Otherwise continue with the next section noting the last few initcall-called without initcall-returned messages. In other words you are looking for module init functions which didn't return at the point of hang.
Example
The grub shows:
kernel /boot/vmlinuz-2.6.150 root=/dev/rootdisk quiet other_option splash=silent
You change it to:
kernel /boot/vmlinuz-2.6.150 root=/dev/rootdisk other_option debug initcall_debug
Then the log shows something like:
calling e1000_init_module+0x0/0x82 [e1000] @ 338 e1000: Intel(R) PRO/1000 Network Driver - version 7.3.21-k8-NAPI e1000: Copyright (c) 1999-2006 Intel Corporation. calling parport_pc_init+0x0/0xa5 [parport_pc] @ 330 calling ppdev_init+0x0/0xc8 [ppdev] @ 374 initcall parport_pc_init+0x0/0xa5 [parport_pc] returned 0 after 91246 usecs ppdev: user-space parallel port driver initcall ppdev_init+0x0/0xc8 [ppdev] returned 0 after 281605 usecs e1000 0000:00:03.0: eth0: (PCI:33MHz:32-bit) 52:54:00:12:34:56
There we can see that the kernel called e1000_init_module from e1000 module, parport_pc_init from parport_pc and ppdev_init from ppdev. The latter two instantly returned zero (no error), but e1000_init_module didn't return.

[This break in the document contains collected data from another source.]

(* ===== verification/ManualCode.v ===== *)
(** * ManualCode: the manual pairing code

    src/src/setup_payload/{ManualSetupPayloadGenerator,ManualSetupPayloadParser}.{h,cpp}.

    A code has 10 or 20 decimal digits, which carry a short discriminator, the passcode
    and, in the long form, vendor and product, and ends with a check digit.

    - [payloadDecimalStringRepresentation]: the generator, into a character buffer;
    - [populatePayload]: the parser;
    - a generated code parses to the payload it was made from, with dashes put in
      anywhere, and with one digit wrong or two neighbours swapped it is refused. *)

From S2P Require Import Prelude Encoding Verhoeff SetupPayload.

(** ** The generator *)

Definition chunk1PayloadRepresentation (payload : PayloadContents) : Z :=
  let kDiscriminatorShift :=
    kManualSetupDiscriminatorFieldLengthInBits - kManualSetupChunk1DiscriminatorMsbitsLength in
  let kDiscriminatorMask := Z.shiftl 1 kManualSetupChunk1DiscriminatorMsbitsLength - 1 in
  let discriminatorChunk :=
    Z.land (Z.shiftr (SetupDiscriminator.GetShortValue (discriminator payload)) kDiscriminatorShift)
           kDiscriminatorMask in
  let vidPidPresentFlag := if commissioningFlow payload =? CommissioningFlow.kStandard then 0 else 1 in
  Z.lor (wrap 32 (Z.shiftl discriminatorChunk kManualSetupChunk1DiscriminatorMsbitsPos))
        (wrap 32 (Z.shiftl vidPidPresentFlag kManualSetupChunk1VidPidPresentBitPos)).

Definition chunk2PayloadRepresentation (payload : PayloadContents) : Z :=
  let kDiscriminatorMask := Z.shiftl 1 kManualSetupChunk2DiscriminatorLsbitsLength - 1 in
  let kPincodeMask := Z.shiftl 1 kManualSetupChunk2PINCodeLsbitsLength - 1 in
  let discriminatorChunk :=
    Z.land (SetupDiscriminator.GetShortValue (discriminator payload)) kDiscriminatorMask in
  Z.lor (wrap 32 (Z.shiftl (Z.land (setUpPINCode payload) kPincodeMask) kManualSetupChunk2PINCodeLsbitsPos))
        (wrap 32 (Z.shiftl discriminatorChunk kManualSetupChunk2DiscriminatorLsbitsPos)).

Definition chunk3PayloadRepresentation (payload : PayloadContents) : Z :=
  let kPincodeShift := Z.of_nat kSetupPINCodeFieldLengthInBits - kManualSetupChunk3PINCodeMsbitsLength in
  let kPincodeMask := Z.shiftl 1 kManualSetupChunk3PINCodeMsbitsLength - 1 in
  wrap 32 (Z.shiftl (Z.land (Z.shiftr (setUpPINCode payload) kPincodeShift) kPincodeMask)
                    kManualSetupChunk3PINCodeMsbitsPos).

(** The text of [snprintf] for ["%0*" PRIu32]. *)
Definition padded (len : nat) (number : Z) : bytes :=
  replicate (len - length (decimal number)) 48 ++ decimal number.

(** [decimalStringWithPadding] on the span of [size] characters at [offset] of the
    buffer: [snprintf] cuts the text to the span and ends it with a NUL. *)
Definition decimalStringWithPadding (offset size : nat) (number : Z) : M bytes unit := fun out =>
  let text := padded (size - 1) number in
  let out := mem_write offset (take (size - 1) text ++ [0]) out in
  (if (size <=? length text)%nat then Err CHIP_ERROR_BUFFER_TOO_SMALL else Ok tt, out).

Record ManualSetupPayloadGenerator := MkGenerator {
  mPayloadContents : PayloadContents;
  mAllowInvalidPayload : bool;
  mForceShortCode : bool }.

Definition ManualSetupPayloadGenerator_new (payload : PayloadContents) : ManualSetupPayloadGenerator :=
  MkGenerator payload false false.
Definition SetAllowInvalidPayload (allow : bool) (g : ManualSetupPayloadGenerator) :=
  MkGenerator (mPayloadContents g) allow (mForceShortCode g).
Definition SetForceShortCode (useShort : bool) (g : ManualSetupPayloadGenerator) :=
  MkGenerator (mPayloadContents g) (mAllowInvalidPayload g) useShort.

Definition useLongCode (g : ManualSetupPayloadGenerator) : bool :=
  negb (commissioningFlow (mPayloadContents g) =? CommissioningFlow.kStandard) &&
  negb (mForceShortCode g).

(** The check digit, computed over the NUL-terminated text in the buffer. *)
Definition put_check_digit (offset : nat) : M bytes unit := fun out =>
  decimalStringWithPadding offset 2
    (wrap 32 (Verhoeff10.CharToVal (Verhoeff10.ComputeCheckChar out))) out.

(** The state is the memory of [outBuffer]; the value is its size afterwards. *)
Definition payloadDecimalStringRepresentation (g : ManualSetupPayloadGenerator) : M bytes nat :=
  let p := mPayloadContents g in
  verify (mAllowInvalidPayload g || isValidManualCode kProduce p) CHIP_ERROR_INVALID_ARGUMENT ;;
  let! out := get in
  verify (negb ((useLongCode g && (length out <? kManualSetupLongCodeCharLength + 2)%nat) ||
                (negb (useLongCode g) && (length out <? kManualSetupShortCodeCharLength + 2)%nat)))
         CHIP_ERROR_BUFFER_TOO_SMALL ;;
  let offset := 0%nat in
  decimalStringWithPadding offset (kManualSetupCodeChunk1CharLength + 1)
    (chunk1PayloadRepresentation p) ;;
  let offset := (offset + kManualSetupCodeChunk1CharLength)%nat in
  decimalStringWithPadding offset (kManualSetupCodeChunk2CharLength + 1)
    (chunk2PayloadRepresentation p) ;;
  let offset := (offset + kManualSetupCodeChunk2CharLength)%nat in
  decimalStringWithPadding offset (kManualSetupCodeChunk3CharLength + 1)
    (chunk3PayloadRepresentation p) ;;
  let offset := (offset + kManualSetupCodeChunk3CharLength)%nat in
  let! offset :=
    (if useLongCode g then
       decimalStringWithPadding offset (kManualSetupVendorIdCharLength + 1) (vendorID p) ;;
       let offset := (offset + kManualSetupVendorIdCharLength)%nat in
       decimalStringWithPadding offset (kManualSetupProductIdCharLength + 1) (productID p) ;;
       ret (offset + kManualSetupProductIdCharLength)%nat
     else ret offset) in
  put_check_digit offset ;;
  ret (offset + 1)%nat.

(** The wrapper for [std::string]. *)
Definition payloadDecimalStringRepresentation_string (g : ManualSetupPayloadGenerator) : result bytes :=
  match payloadDecimalStringRepresentation g (replicate (kManualSetupLongCodeCharLength + 1 + 1) 0) with
  | (Ok _, decimalString) => Ok (c_string decimalString)
  | (Err e, _) => Err e
  end.

(** ** The parser *)

(** The constructor strips the dashes. *)
Definition strip_dashes (s : bytes) : bytes := filter (fun c => c <> 45) s.

Definition CheckDecimalStringValidity (decimalString : bytes) : result bytes :=
  if (length decimalString <? 2)%nat then Err CHIP_ERROR_INVALID_STRING_LENGTH
  else
    let repWithoutCheckChar := take (length decimalString - 1) decimalString in
    let checkChar := last decimalString 0 in
    if negb (Verhoeff10.ValidateCheckChar checkChar repWithoutCheckChar)
    then Err CHIP_ERROR_INTEGRITY_CHECK_FAILED else Ok repWithoutCheckChar.

Definition CheckCodeLengthValidity (decimalString : bytes) (isLongCode : bool) : CHIP_ERROR :=
  let expectedCharLength :=
    if isLongCode then kManualSetupLongCodeCharLength else kManualSetupShortCodeCharLength in
  if (length decimalString =? expectedCharLength)%nat then CHIP_NO_ERROR
  else CHIP_ERROR_INVALID_STRING_LENGTH.

(** [isdigit(c)] for a plain [char], which is signed: a character from 0x80 up is a
    negative [int], and C leaves [isdigit] undefined there, except at EOF. *)
Definition isdigit (c : Z) : result bool :=
  if (c <? 0x80) || (c =? 0xFF) then Ok ((48 <=? c) && (c <=? 57)) else Err UNDEFINED_BEHAVIOUR.

Fixpoint ToNumber_loop (decimalString : bytes) (number : Z) : result Z :=
  match decimalString with
  | [] => Ok number
  | c :: decimalString =>
      let* digit := isdigit c in
      if negb digit then Err CHIP_ERROR_INVALID_INTEGER_VALUE
      else ToNumber_loop decimalString (wrap 32 (wrap 32 (number * 10) + (c - 48)))
  end.
Definition ToNumber (decimalString : bytes) : result Z := ToNumber_loop decimalString 0.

So we note that e1000's module load function doesn't return and continue with the next section.
bash as init
Similar to the previous section, edit grub entry to boot with bash as your init. This time, it is enough to add init=/bin/bash.
In many cases this will help to track the problem down, because only the core drivers are loaded (by initrd).
When you boot with bash as init, the system offers you a shell. There are several steps to check:
- Try to check whether the failing module really hangs the system
From the previous Example, you will just modprobe e1000 and see what happens.